(* ===== verification/ProcStatus.v ===== *)
(** * Task information in /proc (src/kvm/linux-5.15.178/fs/proc/array.c, include/linux/sched.h)

    [Status]: the state of a task, signal sets and capabilities as text, and
    /proc/<pid>/status as a whole, which ends in the socket attributes.  [Stat]:
    /proc/<pid>/stat and statm.  [Children]: the list of the children of a task.
    Process numbers in a namespace, user ids and times, which other parts of the kernel
    compute, are fields of the views that the functions print; lines printed by other files
    are text. *)

From S2P Require Import Prelude SocketAttrs.

Definition str : string -> list Z := bytes_of_string.
Definition nl : Z := 10.
Definition tab : Z := 9.
Definition sp : Z := 32.
(** seq_put_decimal_ull, seq_put_decimal_ll and seq_put_hex_ll without their delimiters. *)
Definition ull (x : Z) : list Z := digits 10 64 (wrapu 64 x) [].
Definition ll (x : Z) : list Z := fmt_d (wraps 64 x).
Definition pad (n : nat) (l : list Z) : list Z := replicate (n - length l) 48 ++ l.
Definition hexn (n : nat) (x : Z) : list Z := pad n (fmt_lx x).

Module Status.

(** ** The state of a task *)

Definition TASK_INTERRUPTIBLE : Z := 0x1.
Definition TASK_UNINTERRUPTIBLE : Z := 0x2.
Definition TASK_NOLOAD : Z := 0x400.
Definition TASK_RTLOCK_WAIT : Z := 0x1000.
Definition TASK_IDLE : Z := Z.lor TASK_UNINTERRUPTIBLE TASK_NOLOAD.
(** Running, the two sleeps, stopped, traced, dead, zombie and parked. *)
Definition TASK_REPORT : Z := 0x7f.
Definition TASK_REPORT_IDLE : Z := TASK_REPORT + 1.

(** fls: one more than the position of the highest bit, 0 for 0. *)
Definition fls (x : Z) : Z := if x =? 0 then 0 else Z.log2 x + 1.
Definition task_state_index (state exit_state : Z) : Z :=
  let s := Z.land (Z.lor state exit_state) TASK_REPORT in
  let s := if state =? TASK_IDLE then TASK_REPORT_IDLE else s in
  let s := if state =? TASK_RTLOCK_WAIT then TASK_UNINTERRUPTIBLE else s in
  fls s.

Definition state_char : list Z := str "RSDTtXZPI".
Definition task_index_to_char (i : Z) : option Z := state_char !! Z.to_nat i.
Definition task_state_array : list (list Z) :=
  [str "R (running)"; str "S (sleeping)"; str "D (disk sleep)"; str "T (stopped)"; str "t (tracing stop)";
   str "X (dead)"; str "Z (zombie)"; str "P (parked)"; str "I (idle)"].
(** [None] would be a read outside the array. *)
Definition get_task_state (state exit_state : Z) : option (list Z) :=
  task_state_array !! Z.to_nat (task_state_index state exit_state).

- **EXERCISE DIRECTIONS**
Transcribe every record above exactly as it appears.

- **ANSWER TO THE PROBLEM**
(* ===== verification/ProcStatus.v ===== *)
(** * Task information in /proc (src/kvm/linux-5.15.178/fs/proc/array.c, include/linux/sched.h)

    [Status]: the state of a task, signal sets and capabilities as text, and
    /proc/<pid>/status as a whole, which ends in the socket attributes.  [Stat]:
    /proc/<pid>/stat and statm.  [Children]: the list of the children of a task.
    Process numbers in a namespace, user ids and times, which other parts of the kernel
    compute, are fields of the views that the functions print; lines printed by other files
    are text. *)

From S2P Require Import Prelude SocketAttrs.

Definition str : string -> list Z := bytes_of_string.
Definition nl : Z := 10.
Definition tab : Z := 9.
Definition sp : Z := 32.
(** seq_put_decimal_ull, seq_put_decimal_ll and seq_put_hex_ll without their delimiters. *)
Definition ull (x : Z) : list Z := digits 10 64 (wrapu 64 x) [].
Definition ll (x : Z) : list Z := fmt_d (wraps 64 x).
Definition pad (n : nat) (l : list Z) : list Z := replicate (n - length l) 48 ++ l.
Definition hexn (n : nat) (x : Z) : list Z := pad n (fmt_lx x).

Module Status.

(** ** The state of a task *)

Definition TASK_INTERRUPTIBLE : Z := 0x1.
Definition TASK_UNINTERRUPTIBLE : Z := 0x2.
Definition TASK_NOLOAD : Z := 0x400.
Definition TASK_RTLOCK_WAIT : Z := 0x1000.
Definition TASK_IDLE : Z := Z.lor TASK_UNINTERRUPTIBLE TASK_NOLOAD.
(** Running, the two sleeps, stopped, traced, dead, zombie and parked. *)
Definition TASK_REPORT : Z := 0x7f.
Definition TASK_REPORT_IDLE : Z := TASK_REPORT + 1.

(** fls: one more than the position of the highest bit, 0 for 0. *)
Definition fls (x : Z) : Z := if x =? 0 then 0 else Z.log2 x + 1.
Definition task_state_index (state exit_state : Z) : Z :=
  let s := Z.land (Z.lor state exit_state) TASK_REPORT in
  let s := if state =? TASK_IDLE then TASK_REPORT_IDLE else s in
  let s := if state =? TASK_RTLOCK_WAIT then TASK_UNINTERRUPTIBLE else s in
  fls s.

Definition state_char : list Z := str "RSDTtXZPI".
Definition task_index_to_char (i : Z) : option Z := state_char !! Z.to_nat i.
Definition task_state_array : list (list Z) :=
  [str "R (running)"; str "S (sleeping)"; str "D (disk sleep)"; str "T (stopped)"; str "t (tracing stop)";
   str "X (dead)"; str "Z (zombie)"; str "P (parked)"; str "I (idle)"].
(** [None] would be a read outside the array. *)
Definition get_task_state (state exit_state : Z) : option (list Z) :=
  task_state_array !! Z.to_nat (task_state_index state exit_state).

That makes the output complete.